Donald Trump is overtly sabotaging insurance markets as he pushes Trumpcare on the country, and it’s now costing Ohio. Today, Anthem announced that as a result of Trump destabilizing the market, they will no longer offer Affordable Care Act health insurance plans in Ohio.
This news comes after Donald Trump has repeatedly threatened to unilaterally cut-off Affordable Care Act funding that is critical to 7 million working Americans having health insurance, which is roiling markets.
”Donald Trump is sabotaging the Affordable Care Act marketplaces and the people of Ohio are going to pay the price. Trump’s efforts to deliberately undermine the insurance markets are hurting people right now, and his reckless behavior is unconscionable,” said American Bridge spokesperson Harrell Kirstein. “Ohioans deserve far better. It’s time for Donald Trump and Republicans in Ohio to side with the majority of the American people who want them to work across the aisle to improve the Affordable Care Act instead of actively sabotaging the health insurance market.”
Trump himself has said that holding these payments hostage is a political negotiating tactic intended to pressure Democrats into supporting Trumpcare, and in an interview with The Wall Street Journal Trump even acknowledged that acting on his threat would hurt people.

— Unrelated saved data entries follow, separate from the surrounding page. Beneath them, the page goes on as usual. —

(* ===== verification/Dispatch.v ===== *)
(** * Receiving ([internal/dispatch/dispatch.go])

    The one path every inbound frame takes: unwrap, run the protocol step,
    persist, report an event.  The client is the one inside the fan-out, as
    [OpenDeps] wires it; the mailbox and the fan-out may be missing.  Sending a
    reply is the caller's callback: its outcome is an argument and what it was
    given is a result. *)
From S2P Require Import Prelude GoStd Sha256 External SecurePeer Session Engine Client Frame Binstore Records MultiMsg MultiStore Fanout Mailbox.
#[local] Open Scope Z_scope.

(** [utf8.Valid] *)
Fixpoint utf8Valid (s : bytes) : bool :=
  match s with
  | [] => true
  | b0 :: t =>
      let z := Zb b0 in
      if z <? 0x80 then utf8Valid t
      else if ((0xC2 <=? z) && (z <=? 0xDF))%bool then
        match t with b1 :: t1 => (contByte 0x80 0xBF b1 && utf8Valid t1)%bool | _ => false end
      else if ((0xE0 <=? z) && (z <=? 0xEF))%bool then
        match t with
        | b1 :: b2 :: t2 =>
            (contByte (if z =? 0xE0 then 0xA0 else 0x80) (if z =? 0xED then 0x9F else 0xBF) b1
             && contByte 0x80 0xBF b2 && utf8Valid t2)%bool
        | _ => false
        end
      else if ((0xF0 <=? z) && (z <=? 0xF4))%bool then
        match t with
        | b1 :: b2 :: b3 :: t3 =>
            (contByte (if z =? 0xF0 then 0x90 else 0x80) (if z =? 0xF4 then 0x8F else 0xBF) b1
             && contByte 0x80 0xBF b2 && contByte 0x80 0xBF b3 && utf8Valid t3)%bool
        | _ => false
        end
      else false
  end.

Record Action := mkAction { ac_Type : bytes; ac_Peer : bytes; ac_Pubkey : bytes }.

Record Event := mkEvent {
  ev_Type : bytes; ev_Peer : bytes; ev_Sender : bytes; ev_Encoding : bytes; ev_Message : bytes; ev_Context : bytes;
  ev_Actions : list Action; ev_Pubkey : bytes; ev_ContextID : bytes; ev_MessageID : bytes;
}.

Inductive dp_err :=
| DpUnwrap (e : frame_error) | DpUnknownType (t : byte) | DpDecodeOffer (e : eng_err) | DpAccept (e : client_err) | DpNoSender
| DpSendAnswer | DpFinish (e : client_err) | DpReplay | DpDecrypt (e : client_err) | DpStore (e : Mailbox.mailbox_err)
| DpNoFanout | DpGroup (e : fo_err).

(** What one dispatch draws from its surroundings. *)
Record dispatchEnv := mkDispatchEnv {
  de_save : bool;            (* writing the client succeeds *)
  de_rand : PeerRand;
  de_encaps : bytes;
  de_send : option bool;     (* no callback, or its outcome *)
  de_io : storeIO;
  de_mbio : storeIO;
  de_nanos : Z;
  de_millis : Z;
}.

(** A reply handed to the callback: key, type, payload. *)
Abbreviation reply := (bytes * byte * bytes)%type.

(** How a text is shown. *)
Definition shown (plaintext : bytes) : bytes * bytes :=
  if utf8Valid plaintext then (plaintext, str "utf-8") else (b64Encode plaintext, str "base64").

Section Dispatch.
Context `{N : Nanopack} `{P : Prims} `{J : LegacyJSON} `{R : RecordStore} {S D : Type} `{CS : ContextStore S} `{DS : DeliveryStore D}.
(** [err.Error()] *)
Context (errorText : dp_err -> bytes).

(** [Deps] with the client it shares. *)
Record Deps := mkDeps { dp_fanout : Fanout S D; dp_hasFanout : bool; dp_mailbox : option Mailbox.Store }.

Definition dp_client (d : Deps) : Client := fo_client (dp_fanout d).
Definition set_dpClient (c : Client) (d : Deps) : Deps := mkDeps (set_client c (dp_fanout d)) (dp_hasFanout d) (dp_mailbox d).
Definition set_dpMailbox (m : Mailbox.Store) (d : Deps) : Deps := mkDeps (dp_fanout d) (dp_hasFanout d) (Some m).

Definition handleOffer (env : dispatchEnv) (d : Deps) (data : bytes) : Deps * list reply * res dp_err (option Event) :=
  match decodeOffer data with
  | Panic => (d, [], Panic)
  | Err e => (d, [], Err (DpDecodeOffer e))
  | Ok offer =>
      let '(cl, r) := Client_AcceptOffer (de_save env) (de_rand env) (de_encaps env) (dp_client d) data in
      let d := set_dpClient cl d in
      match r with
      | Panic => (d, [], Panic)
      | Err e => (d, [], Err (DpAccept e))
      | Ok answerBytes =>
          match de_send env with
          | None => (d, [], Err DpNoSender)
          | Some ok =>
              let sent := [(of_IdPub offer, TypeAnswer, answerBytes)] in
              if negb ok then (d, sent, Err DpSendAnswer) else
              let peer := of_SenderId offer in
              let pubHex := hexEncode (of_IdPub offer) in
              (d, sent, Ok (Some (mkEvent (str "offer") peer [] [] [] [] [mkAction (str "answer_sent") peer pubHex] pubHex [] [])))
          end
      end
  end.

Definition handleAnswer (env : dispatchEnv) (d : Deps) (data : bytes) : Deps * list reply * res dp_err (option Event) :=
  let '(cl, r) := Client_FinishHandshake (de_save env) (dp_client d) data in
  let d := set_dpClient cl d in
  match r with
  | Panic => (d, [], Panic)
  | Err e => (d, [], Err (DpFinish e))
  | Ok peerID =>
      (d, [], Ok (Some (mkEvent (str "answer") peerID [] [] [] [] [mkAction (str "session_established") peerID []] [] [] [])))
  end.

(** A message that cannot be stored is returned together with the error: the
    callers look at the error first. *)
Definition handleMessage (env : dispatchEnv) (d : Deps) (data : bytes) : Deps * list reply * res dp_err (option Event) :=
  let '(cl, r) := Client_Decrypt (de_save env) (dp_client d) data in
  let d := set_dpClient cl d in
  match r with
  | Panic => (d, [], Panic)
  | Err e => (d, [], Err (if isReplay e then DpReplay else DpDecrypt e))
  | Ok (senderID, plaintext) =>
      let '(text, enc) := shown plaintext in
      let event := mkEvent (str "message") [] senderID enc text [] [] [] [] [] in
      match dp_mailbox d with
      | None => (d, [], Ok (Some event))
      | Some mb =>
          let '(mb, r) := Mailbox.AppendIncoming (de_mbio env) (de_nanos env) (de_millis env) mb senderID text in
          (set_dpMailbox mb d, [], _ ← wrapErr DpStore r; Ok (Some event))
      end
  end.

Definition handleMultiMessage (env : dispatchEnv) (d : Deps) (data : bytes) : Deps * list reply * res dp_err (option Event) :=
  if negb (dp_hasFanout d) then (d, [], Err DpNoFanout) else
  let '(f, r) := ProcessDelivery (de_save env) (de_io env) (dp_fanout d) (cl_Id (dp_client d)) data in
  let d := mkDeps f (dp_hasFanout d) (dp_mailbox d) in
  match r with
  | Panic => (d, [], Panic)
  | Err FoDuplicate => (d, [], Ok None)
  | Err e => (d, [], Err (DpGroup e))
  | Ok inbound =>
      let '(body, enc) := shown (im_Plaintext inbound) in
      let ctxID := InboundMessage_ContextID inbound in
      let name := InboundMessage_DisplayName inbound in
      let event := mkEvent (str "group_message") [] (im_Sender inbound) enc body name [] [] ctxID (dm_MessageID (im_Meta inbound)) in
      match dp_mailbox d with
      | None => (d, [], Ok (Some event))
      | Some mb =>
          let '(mb, r) := Mailbox.AppendGroupIncoming (de_mbio env) (de_nanos env) (de_millis env) mb ctxID name (im_Sender inbound) body in
          (set_dpMailbox mb d, [], _ ← wrapErr DpStore r; Ok (Some event))
      end
  end.

Definition DispatchFrame (env : dispatchEnv) (d : Deps) (body : bytes) : Deps * list reply * res dp_err (option Event) :=
  match Unwrap body with
  | Panic => (d, [], Panic)
  | Err e => (d, [], Err (DpUnwrap e))
  | Ok (t, data) =>
      match t with
      | x01 => handleOffer env d data
      | x02 => handleAnswer env d data
      | x03 => handleMessage env d data
      | x04 => handleMultiMessage env d data
      | _ => (d, [], Err (DpUnknownType t))
      end
  end.

Definition errorEvent (e : dp_err) : Event := mkEvent (str "error") [] [] [] (errorText e) [] [] [] [] [].

(** [DispatchBatch]: every frame in turn; an error becomes an event. *)
Fixpoint DispatchBatch (d : Deps) (frames : list (dispatchEnv * bytes)) : Deps * list reply * res dp_err (list Event) :=
  match frames with
  | [] => (d, [], Ok [])
  | (env, f) :: frames =>
      let '(d, sent, r) := DispatchFrame env d f in
      match r with
      | Panic => (d, sent, Panic)
      | _ =>
          let now := match r with Ok (Some ev) => [ev] | Ok None => [] | Err e => [errorEvent e] | Panic => [] end in
          let '(d, sent', rest) := DispatchBatch d frames in
          (d, sent ++ sent', evs ← rest; Ok (now ++ evs))
      end
  end.

End Dispatch.
Arguments Deps S D : clear implicits.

The threat itself is hurting people in Ohio right now. And this is being enabled by Republicans like Congressman Jim Renacci (OH-16), who support Trumpcare and failed to protect the Buckeye State from Donald Trump’s sabotage of their health care.
Trump’s hostage strategy has destabilized American insurance markets at a time when health insurers face deadlines for the coverage they will offer consumers next year. As a result, people in many places across the country – and now including Ohio – will be hurt because of the completely needless uncertainty that Trump is causing.
Recently the health insurance industry, as well as the American Medical Association, the American Hospital Association, and the U.S. Chamber of Commerce called on Trump and congressional Republicans to fully fund these Affordable Care Act subsidies and calm insurance markets, but their request was not accepted.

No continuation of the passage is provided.